ジョージのブルーの目がめらめら燃えました。
「心臓に、かざ穴、あいたら、いっしょう痛いにゃ。脳みそに、かざ穴、あいたら、えいえんに頭が悪くなるのにゃ」
こんな恐ろしいことは初めてです。村長と若者たちは、みんな腰を抜かして、その場にひれふしました。
「いのちだけはお助けを」
と村の神さまが冷や汗まみれで頼みました。
「それはできにゃい・・」
と噓つきジョージが首を振りながら言いましたが、腕組みをして、こう続けます。
「だけど、夜明けまでに、村じゅうのチクワの実を持ってきたにゃら、考えてみよう」
神さまがほこらからこそこそ逃げ出そうとすると、早うちジョーのゴールドグリーンの目がするどく光り、すかさず一げきみまいました。りっぱなシッポが半分なくなり、神さまはこおりつきながら叫びました。

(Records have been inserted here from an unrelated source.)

(* ===== verification/Packet.v ===== *)
(** * Packet: the wire structures of core/classes.hpp

    A packet is the byte image of its C structure: the code casts the received
    buffer to [netHeader], [netQuery] or [netSource] and reads fields at their
    offsets.  The offsets are computed from the member types by the C layout
    rule (each member at the next multiple of its alignment). *)

From S2P Require Import Prelude NInt.

(** ** Layout *)

Definition align_up (off a : nat) : nat := ((off + a - 1) / a * a)%nat.

(** Offsets of members given as (size, alignment), and the offset after the last. *)
Fixpoint offsets (off : nat) (ms : list (nat * nat)) : list nat * nat :=
  match ms with
  | [] => ([], off)
  | (size, a) :: ms =>
      let o := align_up off a in
      let '(os, e) := offsets (o + size) ms in (o :: os, e)
  end.

Definition member_offset (ms : list (nat * nat)) (i : nat) : nat := nth i (fst (offsets 0 ms)) 0%nat.
Definition sizeof_struct (ms : list (nat * nat)) (a : nat) : nat := align_up (snd (offsets 0 ms)) a.

Definition c_char : nat * nat := (1, 1)%nat.
Definition c_int32 : nat * nat := (4, 4)%nat.
Definition c_chars (n : nat) : nat * nat := (n, 1%nat).

Definition SOURCE_CHUNK_SIZE : nat := 4096.

(** [struct netHeader]: crypt, userid, unique, len, hash, password, mode,
    globalMode, function *)
Definition netHeader : list (nat * nat) :=
  [c_char; c_int32; c_int32; c_int32; c_int32; c_chars 16; c_char; c_char; c_chars 16].
Definition sizeof_netHeader : nat := sizeof_struct netHeader 4.

(** [struct netQuery]: header, str1, str2, addr, num1, num2, num3, num4, endchunk *)
Definition netQuery : list (nat * nat) :=
  [(sizeof_netHeader, 4%nat); c_chars 16; c_chars 16; c_int32; c_int32; c_int32; c_int32; c_int32; c_chars 16].
Definition sizeof_netQuery : nat := sizeof_struct netQuery 4.

(** [struct netSource]: header, size, title, source, endchunk *)
Definition netSource : list (nat * nat) :=
  [(sizeof_netHeader, 4%nat); c_int32; c_chars 16; c_chars SOURCE_CHUNK_SIZE; c_chars 16].
Definition sizeof_netSource : nat := sizeof_struct netSource 4.

Definition o_crypt : nat := member_offset netHeader 0.
Definition o_userid : nat := member_offset netHeader 1.
Definition o_unique : nat := member_offset netHeader 2.
Definition o_len : nat := member_offset netHeader 3.
Definition o_hash : nat := member_offset netHeader 4.
Definition o_password : nat := member_offset netHeader 5.
Definition o_mode : nat := member_offset netHeader 6.
Definition o_globalMode : nat := member_offset netHeader 7.
Definition o_function : nat := member_offset netHeader 8.

Definition o_str1 : nat := member_offset netQuery 1.
Definition o_str2 : nat := member_offset netQuery 2.
Definition o_addr : nat := member_offset netQuery 3.
Definition o_num1 : nat := member_offset netQuery 4.
Definition o_num2 : nat := member_offset netQuery 5.
Definition o_num3 : nat := member_offset netQuery 6.
Definition o_num4 : nat := member_offset netQuery 7.

Definition o_size : nat := member_offset netSource 1.
Definition o_title : nat := member_offset netSource 2.
Definition o_source : nat := member_offset netSource 3.

(** What the cipher needs to know of a packet type: where [endchunk] starts and
    [sizeof]. *)
Record kind := mk_kind { k_end : nat; k_size : nat }.
Definition query_kind : kind := mk_kind (member_offset netQuery 8) sizeof_netQuery.
Definition source_kind : kind := mk_kind (member_offset netSource 4) sizeof_netSource.

(** ** Memory access *)

Definition load (data : list Z) (off n : nat) : list Z := take n (drop off data).
Definition store (data : list Z) (off : nat) (bs : list Z) : list Z :=
  take off data ++ bs ++ drop (off + length bs) data.

Definition get8 (data : list Z) (off : nat) : Z := getn data off.
Definition set8 (data : list Z) (off : nat) (v : Z) : list Z := store data off [v].
(** A [nint32] member: stored and read through [nint.hpp]. *)
Definition get_n32 (data : list Z) (off : nat) : Z := nint32_val (nint32_at (load data off 4)).
Definition set_n32 (data : list Z) (off : nat) (v : Z) : list Z := store data off (mem32 (nint32_of v)).
(** A plain [int32_t] member, in host order. *)
Definition get_i32 (data : list Z) (off : nat) : Z := s32 (of_le32 (load data off 4)).
Definition set_i32 (data : list Z) (off : nat) (v : Z) : list Z := store data off (le32 v).

(** [bzero(&data, sizeof(data))] *)
Definition bzero (n : nat) : list Z := replicate n 0.

(** ** Message codes (classes.hpp) *)

Definition _SUCCEED : Z := 0x30.
Definition _FAIL : Z := 0x31.
Definition _NEWSRC : Z := 0x32.
Definition _GETSRC : Z := 0x33.
Definition _DELSRC : Z := 0x34.
Definition _SETSRC_APPEND : Z := 0x35.
Definition _SETACL : Z := 0x36.
Definition _SETPWD : Z := 0x37.
Definition _LOGIN : Z := 0x38.
Definition _NEWUSER : Z := 0x39.
Definition _PLUS : Z := 0x3A.
Definition _GETSRCNAME : Z := 0x3B.
Definition _DELUSER : Z := 0x3C.
Definition _CONNECTUSER : Z := 0x60.
Definition _P2PCONNECT : Z := 0x61.
Definition _P2PCONNECT_C : Z := 0x62.
Definition _LOGIP : Z := 0x63.
Definition _GOLAST : Z := 0x64.
Definition _SHELL : Z := 0xBB.
Definition _GETSERVERINFO : Z := 0xAA.
Definition _CONNECT : Z := 0xAB.
Definition _UPDATEKEY : Z := 0xAC.
Definition _LIVESRC : Z := 0xAD.
Definition _LIVE : Z := 0xAE.
Definition _REGISTER : Z := 0xAF.
Definition _CERT : Z := 0xB0.
Definition _GET_PUBLIC_KEY : Z := 0xB1.
Definition _LIVE_B : Z := 0xB2.
Definition _LIVE_E : Z := 0xB3.

(** ** location (classes.hpp): an address as one ordered number *)

(** [ip] is the [s_addr] word, [port] a [short]. *)
Record location := mk_location { l_ip : Z; l_port : Z }.

Definition location_default : location := mk_location 0 0.

Definition tolongnum (l : location) : Z :=
  let a := l_ip l in
  let p := l_port l in
  let b1 := s64 (Z.shiftl (Z.land a 0xffffffff) 32) in
  let b2 := Z.land p 0xffffffff in
  s64 (Z.lor b1 b2).

Definition location_eqb (a b : location) : bool := tolongnum a =? tolongnum b.
Definition location_ltb (a b : location) : bool := tolongnum a <? tolongnum b.

(** ** Lemmas *)

Lemma length_load data off n : (off + n <= length data)%nat -> length (load data off n) = n.
Proof. intros. unfold load. rewrite length_take, length_drop. lia. Qed.

Lemma length_store data off bs :
  (off + length bs <= length data)%nat -> length (store data off bs) = length data.
Proof.
  intros. unfold store. rewrite !length_app, length_take, length_drop. lia.
Qed.

(** A slice of [pre ++ b ++ post], read and overwritten. *)
Lemma load_slice pre b post : load (pre ++ b ++ post) (length pre) (length b) = b.
Proof. unfold load. by rewrite drop_app_length, take_app_length. Qed.

Lemma store_slice pre b b' post :
  length b' = length b -> store (pre ++ b ++ post) (length pre) b' = pre ++ b' ++ post.
Proof.
  intros H. unfold store. rewrite take_app_length, H. do 2 f_equal.
  rewrite <- drop_drop, drop_app_length, drop_app_length. done.
Qed.

Lemma store_take data off bs n :
  (n <= off)%nat -> (off <= length data)%nat -> take n (store data off bs) = take n data.
Proof.
  intros. unfold store. rewrite take_app_le by (rewrite length_take; lia).
  rewrite take_take. f_equal. lia.
Qed.

Lemma load_store_same data off bs :
  (off + length bs <= length data)%nat -> load (store data off bs) off (length bs) = bs.
Proof.
  intros. unfold load, store. rewrite drop_app_ge; rewrite length_take; [|lia].
  replace (off - off `min` length data)%nat with 0%nat by lia.
  rewrite drop_0. apply take_app_length.
Qed.

(** Reads of disjoint ranges do not see a store. *)
Lemma load_store_other data off bs o n :
  (off + length bs <= length data)%nat -> (o + n <= off \/ off + length bs <= o)%nat ->
  load (store data off bs) o n = load data o n.
Proof.
  intros Hl H. unfold load, store. destruct H as [H|H].
  - rewrite !take_drop_commute. rewrite take_app_le by (rewrite length_take; lia).
    rewrite take_take. do 2 f_equal. lia.
  - f_equal. rewrite drop_app_ge by (rewrite length_take; lia). rewrite length_take.
    rewrite drop_app_ge by lia. rewrite drop_drop. f_equal. lia.
Qed.

(** A read inside a prefix depends on the prefix only. *)
Lemma load_prefix data1 data2 n o k :
  take n data1 = take n data2 -> (o + k <= n)%nat -> load data1 o k = load data2 o k.
Proof.
  intros H Hk. unfold load. rewrite !take_drop_commute. f_equal.
  assert (E : forall d : list Z, take (o + k) (take n d) = take (o + k) d).
  { intros d. rewrite take_take. f_equal. lia. }
  rewrite <- (E data1), <- (E data2). by rewrite H.
Qed.

Lemma get_set_n32 data off v :
  - 2 ^ 31 <= v < 2 ^ 31 -> (off + 4 <= length data)%nat -> get_n32 (set_n32 data off v) off = v.
Proof.
  intros Hv Hl. unfold get_n32, set_n32.
  pose proof (load_store_same data off (mem32 (nint32_of v))) as E. cbn [length mem32 le32] in E.
  change (length (mem32 (nint32_of v))) with 4%nat in E. rewrite E by done.
  rewrite nint32_at_mem by apply s32_range. by rewrite nint32_val_of, s32_id.
Qed.

(** The layout the C compiler gives these structures on the targets. *)
Lemma layout_values :
  sizeof_netHeader = 56%nat /\ sizeof_netQuery = 124%nat /\ sizeof_netSource = 4188%nat /\
  [o_crypt; o_userid; o_unique; o_len; o_hash; o_password; o_mode; o_globalMode; o_function]
  = [0; 4; 8; 12; 16; 20; 36; 37; 38]%nat /\
  k_end query_kind = 108%nat /\ k_end source_kind = 4172%nat.
Proof. by vm_compute. Qed.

「村ネコたちよ。にゃにをしておる。早くチクワの実を持ってきにゃさあい」
村長と若者たちは、銀の月光をたよりに、村じゅうのチクワの実を集めました。村のあちこちで、カサコソあやしい物音が夜風にまぎれました。三毛猫たちのかわいい声も聞こえました。だけど村長と若者たちは、チクワの実を集めるのにいそがしすぎて、気にもとめなかったのです。

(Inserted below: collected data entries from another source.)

(* ===== verification/Connection.v ===== *)
(** * Connection: the server side of core/ysconnection.hpp

    [run] is the request handler of [ysConnection] (and of [Server], which does
    not override it).  A datagram is the [netSource]-sized buffer it was received
    into, as a list of bytes; what the handler does to the outside is the list of
    [event]s it returns.  An [env] fixes, for one request, what lies outside the
    program: the clock, the network's answer to [p2pconnect], the file system,
    OpenSSL, the Lua script, and the bytes uninitialised locals hold.  Locks make
    one request one step. *)

From stdpp Require Import gmap relations.
From S2P Require Import Prelude Aes NInt Base64 Hash Func Text Packet Crypt YsDB.

(** ** The state *)

Record server (D : Type) := mk_server {
  sv_db : ysdb D;
  parIP : Z;
  parPort : Z;
  ipstack : list location;
  myuserid : Z;
  mypassword : list Z;          (** 17 bytes, the last one 0 *)
  num : Z;                      (** [static int num] of [run] *)
  dh_pubkey : list Z;           (** [DH.pubkey] *)
  sv_aes : aes_st
}.
Arguments mk_server {D}.
Arguments sv_db {D}.
Arguments parIP {D}.
Arguments parPort {D}.
Arguments ipstack {D}.
Arguments myuserid {D}.
Arguments mypassword {D}.
Arguments num {D}.
Arguments dh_pubkey {D}.
Arguments sv_aes {D}.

皆が集めたチクワの実を袋に詰めながら、クロスケが悲しそうに聞きました。
「これ、ほんとうにあいつらに渡すのにゃ?」
村長は白い眉をひくひくさせて答えました。
「村の神さまのいのちにはかえられないのにゃ」
ジロベエがシッポをふりふり言いました。
「でも、マグロの実じゃなくて、よかったのにゃ。これがマグロの実だったなら、かわいい三毛猫たちが、あいつらについて行っちゃうもん」
村の女性の三毛猫たちは、マグロの実に夢中なのです。
「でも、チクワの実だって、奪われたくないにゃ。こうなったら、みなで、あいつら、引っ掻いちゃおう」
と茶ブチ猫のカンタが提案しました。
村長は震えるひげを爪で撫ぜながら反対します。
「だけど、早うちジョーには、恐ろしいけんじゅうがあるぞい」
クロスケがシッポを逆立てて言います。
「だったら、やつらが寝ているすきに、みんなでいっせいに飛びかかって、けんじゅうを奪っちゃえばいいにゃ」
村長と若者たちは、ついにたたかうことを決心し、作戦をたてたのです。
銀の月がかたむき乱れるころ、村長と若者たちは、四方から抜き足さし足で、神社にせまりました。そして、月光に揺れる神社を取り囲み、いように光る目を攻撃地点へしぼりました。若者たちのぷるぷる震えるひげの先から、冷たい汗がポトポト落ちます。なにせしっぱいしたら、心臓か脳みそに、かざ穴をあけられてしまうのですから。ついに村長が長いシッポを高く上げ、風切る音を発して振り下ろしました。とつげきの合図です。恐怖で動けない若者もいましたが、多くの血気盛んな若者たちが、爪と牙をけんめいにとがらせ、いっせいに飛びかかりました。なのにそこには、イビキをかいている神さましかいなかったのです。
神さまの背に張り紙があり、
【村の宝物は、確かにいただいた】
と書いてありました。
噓つきジョージと早うちジョー、のしょめいもありました。
翌朝、村長と若者たちは、村じゅうのマグロの実と数匹の三毛猫たちが、消えていることを知りました。